__ACTION ITEM__
The answer must be every line below that contains the string "Hcode".

__Collection entries__
◇ ◇ ◇ ◇ ◇
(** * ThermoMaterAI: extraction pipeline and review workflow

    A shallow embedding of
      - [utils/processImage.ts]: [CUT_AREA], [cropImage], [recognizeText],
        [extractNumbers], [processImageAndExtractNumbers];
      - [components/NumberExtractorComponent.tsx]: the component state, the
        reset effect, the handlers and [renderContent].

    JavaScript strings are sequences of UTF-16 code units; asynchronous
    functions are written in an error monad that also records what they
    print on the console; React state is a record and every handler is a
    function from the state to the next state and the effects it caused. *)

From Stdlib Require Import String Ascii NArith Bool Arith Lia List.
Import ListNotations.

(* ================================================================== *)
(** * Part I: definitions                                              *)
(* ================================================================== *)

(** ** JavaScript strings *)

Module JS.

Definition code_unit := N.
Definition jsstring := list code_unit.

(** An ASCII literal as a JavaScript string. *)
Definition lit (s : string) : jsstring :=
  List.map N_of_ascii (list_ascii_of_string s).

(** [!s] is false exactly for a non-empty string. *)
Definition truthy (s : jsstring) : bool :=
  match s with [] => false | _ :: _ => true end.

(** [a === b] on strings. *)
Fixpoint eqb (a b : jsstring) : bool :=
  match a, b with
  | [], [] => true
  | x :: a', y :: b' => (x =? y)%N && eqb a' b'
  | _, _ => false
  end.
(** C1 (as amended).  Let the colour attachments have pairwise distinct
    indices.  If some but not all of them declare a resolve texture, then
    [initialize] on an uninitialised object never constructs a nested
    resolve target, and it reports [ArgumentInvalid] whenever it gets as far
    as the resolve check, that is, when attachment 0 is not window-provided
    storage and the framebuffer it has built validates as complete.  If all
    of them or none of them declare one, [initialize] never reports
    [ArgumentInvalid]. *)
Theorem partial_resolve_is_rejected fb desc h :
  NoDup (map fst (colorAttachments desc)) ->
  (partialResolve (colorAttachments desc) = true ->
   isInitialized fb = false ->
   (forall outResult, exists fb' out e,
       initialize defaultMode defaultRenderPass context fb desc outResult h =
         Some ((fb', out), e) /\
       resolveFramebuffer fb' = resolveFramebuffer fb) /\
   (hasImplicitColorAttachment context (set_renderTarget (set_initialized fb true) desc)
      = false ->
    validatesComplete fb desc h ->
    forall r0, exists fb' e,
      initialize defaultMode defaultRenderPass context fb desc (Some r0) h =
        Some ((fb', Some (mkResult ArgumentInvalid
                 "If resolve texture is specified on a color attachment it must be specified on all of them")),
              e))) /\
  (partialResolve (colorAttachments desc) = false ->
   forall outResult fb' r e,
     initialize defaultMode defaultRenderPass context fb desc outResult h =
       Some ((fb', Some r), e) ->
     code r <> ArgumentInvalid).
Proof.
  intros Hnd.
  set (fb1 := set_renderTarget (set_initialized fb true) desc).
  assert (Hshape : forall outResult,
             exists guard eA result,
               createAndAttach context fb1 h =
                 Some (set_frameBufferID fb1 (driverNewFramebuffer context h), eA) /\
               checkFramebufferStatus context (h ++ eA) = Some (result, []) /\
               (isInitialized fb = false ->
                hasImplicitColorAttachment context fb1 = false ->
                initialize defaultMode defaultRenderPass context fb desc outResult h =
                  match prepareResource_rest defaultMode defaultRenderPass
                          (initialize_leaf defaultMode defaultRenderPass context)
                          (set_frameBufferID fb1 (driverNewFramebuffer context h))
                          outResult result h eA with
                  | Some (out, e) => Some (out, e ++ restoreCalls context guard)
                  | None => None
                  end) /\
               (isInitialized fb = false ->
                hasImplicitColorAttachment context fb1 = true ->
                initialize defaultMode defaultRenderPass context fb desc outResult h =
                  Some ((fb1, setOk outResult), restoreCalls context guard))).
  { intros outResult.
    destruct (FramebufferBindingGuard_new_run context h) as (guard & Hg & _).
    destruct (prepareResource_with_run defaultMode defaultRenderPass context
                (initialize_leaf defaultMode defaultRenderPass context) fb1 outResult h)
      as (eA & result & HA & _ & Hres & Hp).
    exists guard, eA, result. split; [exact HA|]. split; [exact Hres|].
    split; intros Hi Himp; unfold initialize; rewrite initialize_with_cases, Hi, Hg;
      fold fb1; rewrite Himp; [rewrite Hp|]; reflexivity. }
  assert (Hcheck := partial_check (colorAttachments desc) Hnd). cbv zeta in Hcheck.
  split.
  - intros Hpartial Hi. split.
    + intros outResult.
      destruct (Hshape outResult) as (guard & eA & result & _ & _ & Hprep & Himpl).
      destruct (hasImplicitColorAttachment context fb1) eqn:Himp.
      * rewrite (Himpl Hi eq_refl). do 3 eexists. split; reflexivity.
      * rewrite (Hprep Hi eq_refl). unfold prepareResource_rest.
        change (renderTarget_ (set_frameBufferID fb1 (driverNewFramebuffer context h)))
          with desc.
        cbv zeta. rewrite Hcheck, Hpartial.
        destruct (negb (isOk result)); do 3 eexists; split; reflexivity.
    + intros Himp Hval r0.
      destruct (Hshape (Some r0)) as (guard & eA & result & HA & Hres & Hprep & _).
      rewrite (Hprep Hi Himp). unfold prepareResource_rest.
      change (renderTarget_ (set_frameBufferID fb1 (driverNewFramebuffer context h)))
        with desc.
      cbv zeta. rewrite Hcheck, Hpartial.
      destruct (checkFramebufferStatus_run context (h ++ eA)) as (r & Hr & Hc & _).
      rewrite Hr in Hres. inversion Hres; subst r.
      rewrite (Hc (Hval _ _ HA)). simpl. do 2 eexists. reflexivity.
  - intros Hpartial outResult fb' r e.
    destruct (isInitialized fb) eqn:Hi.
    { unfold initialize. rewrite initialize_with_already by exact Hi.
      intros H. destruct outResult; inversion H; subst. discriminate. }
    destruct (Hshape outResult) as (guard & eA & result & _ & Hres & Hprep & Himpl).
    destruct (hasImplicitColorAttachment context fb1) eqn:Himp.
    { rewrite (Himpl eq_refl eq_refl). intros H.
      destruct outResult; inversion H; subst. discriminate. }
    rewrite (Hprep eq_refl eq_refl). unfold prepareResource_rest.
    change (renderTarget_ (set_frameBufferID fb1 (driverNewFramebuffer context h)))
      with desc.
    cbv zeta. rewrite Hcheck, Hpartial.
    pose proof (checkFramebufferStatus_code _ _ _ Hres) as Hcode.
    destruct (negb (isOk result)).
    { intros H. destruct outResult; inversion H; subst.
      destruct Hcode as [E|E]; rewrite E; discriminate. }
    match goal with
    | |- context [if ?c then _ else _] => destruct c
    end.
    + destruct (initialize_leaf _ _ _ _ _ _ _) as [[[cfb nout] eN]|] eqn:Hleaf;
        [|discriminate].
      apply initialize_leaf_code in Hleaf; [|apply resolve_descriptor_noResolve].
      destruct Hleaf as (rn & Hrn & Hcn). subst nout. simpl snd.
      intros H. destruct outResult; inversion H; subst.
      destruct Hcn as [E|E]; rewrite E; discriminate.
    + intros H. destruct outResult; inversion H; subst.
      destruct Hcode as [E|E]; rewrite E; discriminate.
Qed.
◇ ◇ ◇ ◇ ◇
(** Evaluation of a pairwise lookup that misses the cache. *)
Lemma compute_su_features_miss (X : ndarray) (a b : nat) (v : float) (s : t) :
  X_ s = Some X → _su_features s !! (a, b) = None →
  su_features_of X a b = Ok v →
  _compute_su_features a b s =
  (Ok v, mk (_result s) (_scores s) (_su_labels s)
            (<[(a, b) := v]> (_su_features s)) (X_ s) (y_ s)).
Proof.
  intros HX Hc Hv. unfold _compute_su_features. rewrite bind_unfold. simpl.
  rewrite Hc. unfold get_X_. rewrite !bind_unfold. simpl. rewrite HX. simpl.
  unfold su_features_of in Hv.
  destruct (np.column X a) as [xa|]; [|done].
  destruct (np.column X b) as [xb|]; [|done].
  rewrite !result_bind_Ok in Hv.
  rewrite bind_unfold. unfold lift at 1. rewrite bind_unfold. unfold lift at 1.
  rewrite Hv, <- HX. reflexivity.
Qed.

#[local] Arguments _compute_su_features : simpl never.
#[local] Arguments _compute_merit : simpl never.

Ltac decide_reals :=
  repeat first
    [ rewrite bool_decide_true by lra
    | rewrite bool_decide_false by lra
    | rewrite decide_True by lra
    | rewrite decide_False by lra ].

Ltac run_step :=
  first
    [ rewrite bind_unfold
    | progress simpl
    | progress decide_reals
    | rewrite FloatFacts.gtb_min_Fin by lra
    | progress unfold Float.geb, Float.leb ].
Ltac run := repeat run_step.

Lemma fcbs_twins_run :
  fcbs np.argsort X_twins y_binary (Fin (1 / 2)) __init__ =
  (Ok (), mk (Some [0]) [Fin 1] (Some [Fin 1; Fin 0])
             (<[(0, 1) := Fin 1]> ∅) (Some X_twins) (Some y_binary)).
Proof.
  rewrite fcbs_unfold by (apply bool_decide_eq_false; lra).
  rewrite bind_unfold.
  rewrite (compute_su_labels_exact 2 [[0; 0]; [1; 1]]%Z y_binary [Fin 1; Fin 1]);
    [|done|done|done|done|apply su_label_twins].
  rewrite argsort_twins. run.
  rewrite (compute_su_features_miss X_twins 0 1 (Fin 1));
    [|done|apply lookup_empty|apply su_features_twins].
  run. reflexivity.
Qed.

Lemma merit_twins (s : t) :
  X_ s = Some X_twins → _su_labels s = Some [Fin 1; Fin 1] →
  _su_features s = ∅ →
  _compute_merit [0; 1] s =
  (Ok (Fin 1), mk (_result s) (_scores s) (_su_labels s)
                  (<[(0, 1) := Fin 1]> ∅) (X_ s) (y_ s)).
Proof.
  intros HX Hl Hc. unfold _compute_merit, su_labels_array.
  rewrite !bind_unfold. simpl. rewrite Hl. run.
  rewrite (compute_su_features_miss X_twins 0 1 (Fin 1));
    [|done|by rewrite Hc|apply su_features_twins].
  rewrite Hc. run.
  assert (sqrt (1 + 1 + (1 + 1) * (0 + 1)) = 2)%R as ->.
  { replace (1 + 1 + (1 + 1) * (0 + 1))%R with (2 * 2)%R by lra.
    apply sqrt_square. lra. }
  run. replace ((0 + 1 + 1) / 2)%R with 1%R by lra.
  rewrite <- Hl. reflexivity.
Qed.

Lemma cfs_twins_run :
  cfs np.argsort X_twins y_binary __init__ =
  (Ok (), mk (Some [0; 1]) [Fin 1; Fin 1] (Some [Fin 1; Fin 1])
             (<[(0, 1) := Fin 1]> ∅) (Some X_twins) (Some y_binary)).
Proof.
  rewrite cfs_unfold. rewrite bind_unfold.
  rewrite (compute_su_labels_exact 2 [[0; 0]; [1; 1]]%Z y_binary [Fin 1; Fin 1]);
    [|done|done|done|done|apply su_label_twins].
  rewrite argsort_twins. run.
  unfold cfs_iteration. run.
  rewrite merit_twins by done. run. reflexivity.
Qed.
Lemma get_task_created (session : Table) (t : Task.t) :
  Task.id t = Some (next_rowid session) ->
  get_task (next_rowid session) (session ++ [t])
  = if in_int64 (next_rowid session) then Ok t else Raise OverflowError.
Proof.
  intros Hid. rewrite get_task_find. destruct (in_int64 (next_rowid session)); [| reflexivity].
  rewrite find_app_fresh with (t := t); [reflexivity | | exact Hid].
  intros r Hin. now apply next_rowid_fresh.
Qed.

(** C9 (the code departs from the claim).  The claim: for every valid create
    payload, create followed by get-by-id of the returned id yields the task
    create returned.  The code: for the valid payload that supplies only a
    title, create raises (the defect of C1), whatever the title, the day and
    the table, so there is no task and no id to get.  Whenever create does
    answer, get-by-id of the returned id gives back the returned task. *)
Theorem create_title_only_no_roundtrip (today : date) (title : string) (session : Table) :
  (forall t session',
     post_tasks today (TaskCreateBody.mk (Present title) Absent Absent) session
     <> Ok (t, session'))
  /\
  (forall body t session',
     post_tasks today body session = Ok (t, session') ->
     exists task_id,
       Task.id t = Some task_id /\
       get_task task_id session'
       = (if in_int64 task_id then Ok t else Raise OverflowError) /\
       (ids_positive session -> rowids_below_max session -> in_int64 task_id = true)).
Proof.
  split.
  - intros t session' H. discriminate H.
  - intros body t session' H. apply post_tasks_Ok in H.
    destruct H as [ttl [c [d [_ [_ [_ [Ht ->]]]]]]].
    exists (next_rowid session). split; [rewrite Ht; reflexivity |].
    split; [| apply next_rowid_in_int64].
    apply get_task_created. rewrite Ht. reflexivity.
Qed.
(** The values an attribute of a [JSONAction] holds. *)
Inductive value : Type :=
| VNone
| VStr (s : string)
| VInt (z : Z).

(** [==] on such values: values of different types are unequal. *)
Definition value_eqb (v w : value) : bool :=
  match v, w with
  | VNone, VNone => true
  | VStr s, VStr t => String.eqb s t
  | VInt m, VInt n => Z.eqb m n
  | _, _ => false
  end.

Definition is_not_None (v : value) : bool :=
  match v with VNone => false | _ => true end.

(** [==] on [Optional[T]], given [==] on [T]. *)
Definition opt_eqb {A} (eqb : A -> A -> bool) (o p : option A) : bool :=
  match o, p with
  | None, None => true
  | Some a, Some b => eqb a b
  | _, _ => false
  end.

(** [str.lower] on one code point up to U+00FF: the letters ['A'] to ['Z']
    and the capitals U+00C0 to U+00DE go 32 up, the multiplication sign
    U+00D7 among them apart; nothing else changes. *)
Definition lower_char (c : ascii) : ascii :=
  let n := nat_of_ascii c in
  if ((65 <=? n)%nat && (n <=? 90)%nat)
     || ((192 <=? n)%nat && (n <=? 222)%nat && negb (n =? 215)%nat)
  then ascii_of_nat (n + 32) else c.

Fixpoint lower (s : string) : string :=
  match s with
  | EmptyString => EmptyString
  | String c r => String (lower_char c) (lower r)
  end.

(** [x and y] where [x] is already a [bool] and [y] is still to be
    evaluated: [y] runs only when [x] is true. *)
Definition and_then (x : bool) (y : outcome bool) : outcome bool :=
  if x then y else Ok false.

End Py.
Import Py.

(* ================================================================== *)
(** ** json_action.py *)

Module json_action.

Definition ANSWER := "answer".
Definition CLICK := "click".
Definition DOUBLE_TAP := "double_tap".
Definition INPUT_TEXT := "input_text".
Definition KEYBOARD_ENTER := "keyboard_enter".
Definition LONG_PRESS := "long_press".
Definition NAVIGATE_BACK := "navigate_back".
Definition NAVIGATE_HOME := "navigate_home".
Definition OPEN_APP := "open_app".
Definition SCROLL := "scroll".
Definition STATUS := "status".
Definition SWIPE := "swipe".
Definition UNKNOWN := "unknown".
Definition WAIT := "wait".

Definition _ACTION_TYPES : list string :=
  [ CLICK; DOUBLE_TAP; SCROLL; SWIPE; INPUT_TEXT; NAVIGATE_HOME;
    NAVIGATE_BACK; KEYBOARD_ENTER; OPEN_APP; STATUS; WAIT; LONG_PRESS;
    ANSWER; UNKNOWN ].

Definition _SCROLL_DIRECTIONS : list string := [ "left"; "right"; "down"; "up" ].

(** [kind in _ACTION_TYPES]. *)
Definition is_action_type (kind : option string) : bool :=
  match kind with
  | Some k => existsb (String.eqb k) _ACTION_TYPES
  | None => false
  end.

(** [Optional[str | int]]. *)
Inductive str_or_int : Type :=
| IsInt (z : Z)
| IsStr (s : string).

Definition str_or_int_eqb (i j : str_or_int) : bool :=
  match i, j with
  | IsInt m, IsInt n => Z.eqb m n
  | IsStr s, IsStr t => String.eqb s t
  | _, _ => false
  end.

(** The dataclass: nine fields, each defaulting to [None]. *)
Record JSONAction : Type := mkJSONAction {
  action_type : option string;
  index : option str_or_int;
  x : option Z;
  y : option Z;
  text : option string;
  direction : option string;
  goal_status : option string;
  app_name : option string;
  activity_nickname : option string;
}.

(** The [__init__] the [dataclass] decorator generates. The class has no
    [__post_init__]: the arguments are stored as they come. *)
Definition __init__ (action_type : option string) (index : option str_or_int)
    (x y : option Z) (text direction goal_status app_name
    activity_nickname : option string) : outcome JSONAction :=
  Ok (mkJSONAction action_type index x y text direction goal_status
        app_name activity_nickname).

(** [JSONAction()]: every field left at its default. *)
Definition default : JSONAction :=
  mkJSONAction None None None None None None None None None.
◇ ◇ ◇ ◇ ◇
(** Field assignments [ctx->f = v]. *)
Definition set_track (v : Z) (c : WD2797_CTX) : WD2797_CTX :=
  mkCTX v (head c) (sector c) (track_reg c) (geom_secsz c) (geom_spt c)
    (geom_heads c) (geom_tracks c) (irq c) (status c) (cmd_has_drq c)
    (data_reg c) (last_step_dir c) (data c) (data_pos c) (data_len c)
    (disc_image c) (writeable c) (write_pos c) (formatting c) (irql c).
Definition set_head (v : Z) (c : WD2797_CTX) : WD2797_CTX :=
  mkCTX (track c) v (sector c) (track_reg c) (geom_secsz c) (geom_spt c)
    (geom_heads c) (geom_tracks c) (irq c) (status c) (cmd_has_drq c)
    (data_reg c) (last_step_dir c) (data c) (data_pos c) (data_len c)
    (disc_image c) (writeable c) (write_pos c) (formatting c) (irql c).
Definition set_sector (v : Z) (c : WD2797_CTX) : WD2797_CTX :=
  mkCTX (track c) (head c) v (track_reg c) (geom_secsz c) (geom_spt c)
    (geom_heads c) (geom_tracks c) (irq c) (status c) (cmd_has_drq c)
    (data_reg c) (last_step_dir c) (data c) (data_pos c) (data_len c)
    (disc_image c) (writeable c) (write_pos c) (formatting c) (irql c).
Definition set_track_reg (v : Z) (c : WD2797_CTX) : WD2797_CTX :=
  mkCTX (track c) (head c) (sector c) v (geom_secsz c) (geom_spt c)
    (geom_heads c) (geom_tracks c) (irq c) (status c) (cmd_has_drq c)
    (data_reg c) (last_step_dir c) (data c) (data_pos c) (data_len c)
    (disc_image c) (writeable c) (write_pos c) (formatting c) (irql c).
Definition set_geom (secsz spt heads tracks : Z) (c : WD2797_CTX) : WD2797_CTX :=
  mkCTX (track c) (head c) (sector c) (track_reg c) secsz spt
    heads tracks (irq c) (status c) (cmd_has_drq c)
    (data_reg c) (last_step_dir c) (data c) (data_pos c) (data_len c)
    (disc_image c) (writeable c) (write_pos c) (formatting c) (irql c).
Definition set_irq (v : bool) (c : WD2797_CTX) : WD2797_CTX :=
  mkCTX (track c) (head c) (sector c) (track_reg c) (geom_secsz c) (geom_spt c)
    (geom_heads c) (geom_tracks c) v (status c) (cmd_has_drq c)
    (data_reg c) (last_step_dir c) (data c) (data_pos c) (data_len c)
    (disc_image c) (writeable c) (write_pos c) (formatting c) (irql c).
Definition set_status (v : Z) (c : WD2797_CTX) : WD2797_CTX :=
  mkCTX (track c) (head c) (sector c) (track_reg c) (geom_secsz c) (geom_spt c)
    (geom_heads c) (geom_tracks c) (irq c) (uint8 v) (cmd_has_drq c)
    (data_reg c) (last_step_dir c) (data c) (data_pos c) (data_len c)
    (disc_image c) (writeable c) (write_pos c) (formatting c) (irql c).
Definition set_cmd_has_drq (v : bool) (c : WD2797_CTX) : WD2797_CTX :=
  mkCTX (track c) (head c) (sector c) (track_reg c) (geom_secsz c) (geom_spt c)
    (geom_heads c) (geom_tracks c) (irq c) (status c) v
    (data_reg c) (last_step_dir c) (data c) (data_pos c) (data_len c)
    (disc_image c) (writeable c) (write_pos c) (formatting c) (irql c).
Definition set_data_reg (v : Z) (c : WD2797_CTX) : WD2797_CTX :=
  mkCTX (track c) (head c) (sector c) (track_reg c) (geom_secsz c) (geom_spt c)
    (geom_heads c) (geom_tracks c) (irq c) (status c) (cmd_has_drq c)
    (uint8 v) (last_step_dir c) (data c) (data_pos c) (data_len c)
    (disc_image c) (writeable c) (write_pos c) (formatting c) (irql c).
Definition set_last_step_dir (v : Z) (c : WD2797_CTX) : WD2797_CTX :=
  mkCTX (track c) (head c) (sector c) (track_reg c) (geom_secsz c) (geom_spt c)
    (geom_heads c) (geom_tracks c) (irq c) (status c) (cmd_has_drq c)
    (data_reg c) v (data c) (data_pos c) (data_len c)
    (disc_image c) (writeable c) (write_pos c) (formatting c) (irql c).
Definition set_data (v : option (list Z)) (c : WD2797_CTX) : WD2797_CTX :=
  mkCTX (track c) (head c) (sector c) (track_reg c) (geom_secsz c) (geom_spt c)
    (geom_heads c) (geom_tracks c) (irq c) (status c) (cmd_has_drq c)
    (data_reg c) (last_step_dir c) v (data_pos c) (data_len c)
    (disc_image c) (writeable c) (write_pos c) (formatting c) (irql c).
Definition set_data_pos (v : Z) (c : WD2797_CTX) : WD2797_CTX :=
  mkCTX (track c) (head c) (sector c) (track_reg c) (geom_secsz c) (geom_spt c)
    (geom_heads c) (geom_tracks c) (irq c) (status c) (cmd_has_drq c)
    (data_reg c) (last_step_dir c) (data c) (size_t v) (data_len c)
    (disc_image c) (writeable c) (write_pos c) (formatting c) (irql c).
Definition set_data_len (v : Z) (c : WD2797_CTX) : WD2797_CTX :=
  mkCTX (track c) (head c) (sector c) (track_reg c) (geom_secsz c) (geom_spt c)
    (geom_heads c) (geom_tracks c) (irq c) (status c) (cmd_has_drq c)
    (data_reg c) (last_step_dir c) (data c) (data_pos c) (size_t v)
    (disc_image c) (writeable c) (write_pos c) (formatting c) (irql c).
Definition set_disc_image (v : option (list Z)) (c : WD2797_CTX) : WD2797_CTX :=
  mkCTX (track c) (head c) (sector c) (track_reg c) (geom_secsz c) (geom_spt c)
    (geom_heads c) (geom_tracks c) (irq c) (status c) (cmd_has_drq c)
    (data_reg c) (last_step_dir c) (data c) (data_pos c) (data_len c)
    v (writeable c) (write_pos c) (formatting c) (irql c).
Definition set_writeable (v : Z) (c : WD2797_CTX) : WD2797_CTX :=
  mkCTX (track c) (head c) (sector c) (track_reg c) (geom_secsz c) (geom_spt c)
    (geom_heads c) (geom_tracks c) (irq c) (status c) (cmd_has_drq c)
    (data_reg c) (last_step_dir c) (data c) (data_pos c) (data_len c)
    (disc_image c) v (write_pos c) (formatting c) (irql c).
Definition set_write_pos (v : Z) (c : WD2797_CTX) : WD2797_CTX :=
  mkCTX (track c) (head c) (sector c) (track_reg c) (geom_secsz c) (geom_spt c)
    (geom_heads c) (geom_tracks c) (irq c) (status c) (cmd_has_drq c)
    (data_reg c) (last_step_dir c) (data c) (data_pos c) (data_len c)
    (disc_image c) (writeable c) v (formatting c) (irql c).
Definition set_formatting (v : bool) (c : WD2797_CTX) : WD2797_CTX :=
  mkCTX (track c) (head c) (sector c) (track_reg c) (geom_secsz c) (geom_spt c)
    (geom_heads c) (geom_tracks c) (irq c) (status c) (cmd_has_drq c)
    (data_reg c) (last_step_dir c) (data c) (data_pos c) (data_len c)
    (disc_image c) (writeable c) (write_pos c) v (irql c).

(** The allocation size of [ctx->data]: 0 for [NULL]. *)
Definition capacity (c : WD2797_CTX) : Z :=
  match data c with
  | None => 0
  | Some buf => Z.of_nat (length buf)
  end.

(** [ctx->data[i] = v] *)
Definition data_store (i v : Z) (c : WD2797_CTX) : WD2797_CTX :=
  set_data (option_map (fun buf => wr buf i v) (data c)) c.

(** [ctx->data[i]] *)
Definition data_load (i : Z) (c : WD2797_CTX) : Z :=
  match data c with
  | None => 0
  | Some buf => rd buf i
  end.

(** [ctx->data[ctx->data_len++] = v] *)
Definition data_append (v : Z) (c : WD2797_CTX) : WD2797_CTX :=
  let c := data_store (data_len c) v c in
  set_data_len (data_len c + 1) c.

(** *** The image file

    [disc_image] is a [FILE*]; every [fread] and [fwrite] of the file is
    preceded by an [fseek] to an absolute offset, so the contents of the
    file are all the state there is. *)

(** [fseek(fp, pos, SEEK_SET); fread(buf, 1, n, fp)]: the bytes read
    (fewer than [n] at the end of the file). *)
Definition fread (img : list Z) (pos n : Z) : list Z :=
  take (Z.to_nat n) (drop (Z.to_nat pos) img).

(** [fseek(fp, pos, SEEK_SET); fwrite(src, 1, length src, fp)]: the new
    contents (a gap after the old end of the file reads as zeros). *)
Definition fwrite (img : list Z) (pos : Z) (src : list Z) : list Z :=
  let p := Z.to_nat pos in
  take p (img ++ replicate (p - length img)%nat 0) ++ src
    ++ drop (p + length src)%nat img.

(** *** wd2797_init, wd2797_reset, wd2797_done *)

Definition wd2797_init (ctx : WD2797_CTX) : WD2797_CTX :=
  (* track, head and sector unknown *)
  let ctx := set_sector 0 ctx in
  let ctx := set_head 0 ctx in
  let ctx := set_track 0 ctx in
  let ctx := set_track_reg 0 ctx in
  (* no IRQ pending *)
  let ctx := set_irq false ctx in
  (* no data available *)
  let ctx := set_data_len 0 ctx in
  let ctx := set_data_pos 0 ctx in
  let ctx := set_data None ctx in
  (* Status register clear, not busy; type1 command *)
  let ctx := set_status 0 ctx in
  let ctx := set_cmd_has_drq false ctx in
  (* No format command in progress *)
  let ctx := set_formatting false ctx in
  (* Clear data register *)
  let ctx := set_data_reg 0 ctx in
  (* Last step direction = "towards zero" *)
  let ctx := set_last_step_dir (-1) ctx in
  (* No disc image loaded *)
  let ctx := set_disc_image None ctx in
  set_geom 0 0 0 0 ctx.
◇ ◇ ◇ ◇ ◇
__RESULT FOR THIS EXERCISE__
    pose proof (checkFramebufferStatus_code _ _ _ Hres) as Hcode.
      destruct Hcode as [E|E]; rewrite E; discriminate. }
      destruct Hcode as [E|E]; rewrite E; discriminate.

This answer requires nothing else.